#### Provided entries ####

(** * Social media post generator with user feedback

    A shallow embedding of the two functions of [Tutorial_notebook.ipynb],
    [generate_post] and [send_feedback_to_phoenix], together with the
    parts of Python and of the external services they call (the tracer,
    the chat-completion client and the HTTP client).

    External calls are recorded, in order, in a trace of events; what an
    external service answers is given by a [World].

    The notebook's other code cells are embedded too: the configuration
    cell, as a function on [os.environ], and the two cells that call
    [generate_post] and then [send_feedback_to_phoenix]. *)

From Stdlib Require Import ZArith NArith String Ascii List Lia Bool.
From stdpp Require Import base option strings gmap.
From Equations Require Import Equations.
Import ListNotations.

Open Scope string_scope.

(** ** Python values *)

Module Py.

(** An instance of Python's [Exception] class: the class name and what
    [str(e)] gives.  These are the exceptions an [except Exception]
    clause catches. *)
Record exn := Exception { exc_type : string; exc_str : string }.

(** How a call ends. *)
Inductive outcome (A : Type) : Type :=
| Returned (a : A)
| Raised (e : exn).
Arguments Returned {A} a.
Arguments Raised {A} e.

(** Truth value of an [Optional[str]]: [None] and [''] are falsy. *)
Definition truthy (v : option string) : bool :=
  match v with
  | None => false
  | Some s => negb (String.eqb s "")
  end.

(** [l[i]] on a list; out of range raises [IndexError]. *)
Definition getitem {A : Type} (l : list A) (i : nat) : outcome A :=
  match nth_error l i with
  | Some a => Returned a
  | None => Raised (Exception "IndexError" "list index out of range")
  end.

(** *** [format(n, '016x')] *)

Definition hex_digit (d : N) : ascii :=
  match d with
  | 0 => "0" | 1 => "1" | 2 => "2" | 3 => "3"
  | 4 => "4" | 5 => "5" | 6 => "6" | 7 => "7"
  | 8 => "8" | 9 => "9" | 10 => "a" | 11 => "b"
  | 12 => "c" | 13 => "d" | 14 => "e" | _ => "f"
  end%N%char.

(** Presentation type ['x']: the digits of a natural number in base 16,
    most significant first, lower case, no prefix. *)
Equations? hex_digits (n : N) : string by wf (N.to_nat (N.log2 n)) lt :=
  hex_digits n with decide (n < 16)%N := {
    | left _ := String (hex_digit n) EmptyString
    | right H := hex_digits (n / 16) ++ String (hex_digit (n mod 16)) EmptyString }.
Proof.
  assert (Hn : (16 <= n)%N) by lia.
  change (n / 16)%N with (n / 2 ^ 4)%N.
  rewrite <- N.shiftr_div_pow2, N.log2_shiftr.
  assert (4 <= N.log2 n)%N
    by (change 4%N with (N.log2 16); apply N.log2_le_mono; lia).
  lia.
Qed.

(** [k] copies of the fill character ['0']. *)
Fixpoint zeros (k : nat) : string :=
  match k with
  | O => EmptyString
  | S k' => String "0"%char (zeros k')
  end.

(** Format specification ['016x']: zero fill, minimum width 16, type x.
    The fill goes between the sign and the digits; a longer number is
    not truncated. *)
Definition format_016x (n : Z) : string :=
  let digits := hex_digits (Z.abs_N n) in
  if (n <? 0)%Z
  then String "-"%char (zeros (15 - String.length digits) ++ digits)
  else zeros (16 - String.length digits) ++ digits.

(** *** Reading a hexadecimal numeral, as [int(s, 16)] does for lower-case
    digits; used to state what [format_016x] denotes. *)

Definition hex_digit_value (c : ascii) : option N :=
  let n := N_of_ascii c in
  if ((48 <=? n) && (n <=? 57))%N then Some (n - 48)%N
  else if ((97 <=? n) && (n <=? 102))%N then Some (n - 87)%N
  else None.

Definition is_lower_hex (c : ascii) : bool :=
  match hex_digit_value c with Some _ => true | None => false end.

Fixpoint hex_value_from (acc : N) (s : string) : option N :=
  match s with
  | EmptyString => Some acc
  | String c s' =>
      match hex_digit_value c with
      | Some d => hex_value_from (16 * acc + d)%N s'
      | None => None
      end
  end.

Definition hex_value (s : string) : option N := hex_value_from 0 s.

Fixpoint string_forallb (f : ascii -> bool) (s : string) : bool :=
  match s with
  | EmptyString => true
  | String c s' => f c && string_forallb f s'
  end.

End Py.
Import Py.

(** ** JSON values, as the [json=] argument of an HTTP request carries them.
    A Python [dict] keeps its keys in insertion order. *)

#[warnings="-register-all"]
Inductive json : Type :=
| JNull
| JBool (b : bool)
| JNum (n : Z)
| JStr (s : string)
| JList (items : list json)
| JDict (entries : list (string * json)).

Module Json.

Fixpoint assoc (k : string) (entries : list (string * json)) : option json :=
  match entries with
  | [] => None
  | (k', v) :: rest => if String.eqb k k' then Some v else assoc k rest
  end.

(** [d[k]] on a dict. *)
Definition get (k : string) (j : json) : option json :=
  match j with
  | JDict entries => assoc k entries
  | _ => None
  end.

(** An [Optional[str]] as a JSON value. *)
Definition of_optional_str (v : option string) : json :=
  match v with
  | None => JNull
  | Some s => JStr s
  end.

End Json.

(** ** The external services *)

(** A request message of the chat-completion API: a dict of strings. *)
Definition ChatMessage : Type := list (string * string).

(** The response of the chat-completion API, as far as the code reads it:
    [response.choices[0].message.content].  The content is an
    [Optional[str]]: a message may come without a text. *)
Record ChatCompletionMessage := { content : option string }.
Record Choice := { message : ChatCompletionMessage }.
Record ChatCompletion := { choices : list Choice }.

(** The response of the HTTP client, as far as the code reads it. *)
Record Response := { status_code : Z }.

(** The tracer's span: the code reads its span context. *)
Record SpanContext := { span_id : Z }.
Record Span := { get_span_context : SpanContext }.

(** The object [httpx.Client()] returns. *)
Inductive Client : Type := HttpxClient.

(** What the outside answers.  [tracer_span_id] is the identifier the
    tracer mints for the span that [generate_post] opens; [httpx_client]
    is how [httpx.Client()] ends: with a client, or with an exception
    (the constructor reads the proxy settings of the environment and
    rejects what it cannot use). *)
Record World := {
  tracer_span_id : Z;
  chat_completions_create : string -> list ChatMessage -> outcome ChatCompletion;
  httpx_client : outcome Client;
  httpx_post : string -> json -> outcome Response
}.

(** The calls made to the outside, each with what it was given and, for
    a call that may fail, how it ended. *)
Inductive event : Type :=
| EvStartSpan (name : string) (attributes : gmap string string)
| EvSetAttribute (key : string) (value : option string)
| EvEndSpan (exc : option exn)
| EvCompletion (model : string) (messages : list ChatMessage)
               (result : outcome ChatCompletion)
| EvHttpxClient (result : outcome Client)
| EvPost (url : string) (body : json) (result : outcome Response).

(** ** Computations: a trace of events is threaded through, and a
    computation returns a value or raises. *)

Definition M (A : Type) : Type := list event -> outcome A * list event.

#[global] Instance M_ret : MRet M :=
  fun A (a : A) tr => (Returned a, tr).

#[global] Instance M_bind : MBind M :=
  fun A B (f : A -> M B) (m : M A) tr =>
    match m tr with
    | (Returned a, tr') => f a tr'
    | (Raised e, tr') => (Raised e, tr')
    end.

Module MOps.

(** A call that ended with [o], with no effect of its own. *)
Definition lift {A : Type} (o : outcome A) : M A :=
  fun tr => (o, tr).

Definition emit (ev : event) : M unit :=
  fun tr => (Returned tt, (tr ++ [ev])%list).

(** [try: body  except Exception as e: handler e] *)
Definition try_except {A : Type} (body : M A) (handler : exn -> M A) : M A :=
  fun tr =>
    match body tr with
    | (Returned a, tr') => (Returned a, tr')
    | (Raised e, tr') => handler e tr'
    end.

(** A computation run from the empty trace. *)
Definition run {A : Type} (m : M A) : outcome A * list event := m [].

End MOps.
Import MOps.

(** ** Constants *)

(** [openinference.semconv.trace.SpanAttributes] *)
Module SpanAttributes.
Definition OPENINFERENCE_SPAN_KIND : string := "openinference.span.kind".
Definition INPUT_VALUE : string := "input.value".
Definition OUTPUT_VALUE : string := "output.value".
End SpanAttributes.

Definition nl : string := String "010"%char EmptyString.
Definition dq : string := String "034"%char EmptyString.

(** [PROMPT_TEMPLATE.format(product_desc=description)]: the template has
    the single field [{product_desc}]; the text before and after it. *)
Definition PROMPT_TEMPLATE_before : string :=
  nl ++ "You are an expert social media content creator." ++ nl
  ++ "Your task is to create a different promotion message with the following " ++ nl
  ++ "Product Description :" ++ nl
  ++ "------" ++ nl.

Definition PROMPT_TEMPLATE_after : string :=
  nl ++ "------" ++ nl
  ++ "The output promotion message should have the following :" ++ nl
  ++ "Title: a powerful, short message that dipict what this product is about " ++ nl
  ++ "Message: be creative for the promotion message, but make it short and ready for social media feeds, under 100 words." ++ nl
  ++ "Tags: the hash tag human will nomally use in social media" ++ nl
  ++ nl
  ++ "Give me the final post, do not have " ++ dq ++ "Title:" ++ dq ++ ", "
  ++ dq ++ "Message:" ++ dq ++ ", " ++ dq ++ "Tags:" ++ dq ++ " in it." ++ nl
  ++ "Begin!" ++ nl.

Definition PROMPT_TEMPLATE_format (product_desc : string) : string :=
  PROMPT_TEMPLATE_before ++ product_desc ++ PROMPT_TEMPLATE_after.

Definition annotation_url : string :=
  "http://localhost:6006/v1/span_annotations?sync=false".

(** ** The program *)

Section Program.

Context (w : World).

(** *** The calls to the outside *)

(** [span.set_attribute(key, value)], with the value as it is passed: a
    string or [None].  The call itself never raises. *)
Definition set_attribute (span : Span) (key : string) (value : option string)
    : M unit :=
  emit (EvSetAttribute key value).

####

What is the number of lines in the data that include "Import"? Answer with that number alone.

- [Reply to the task]:
6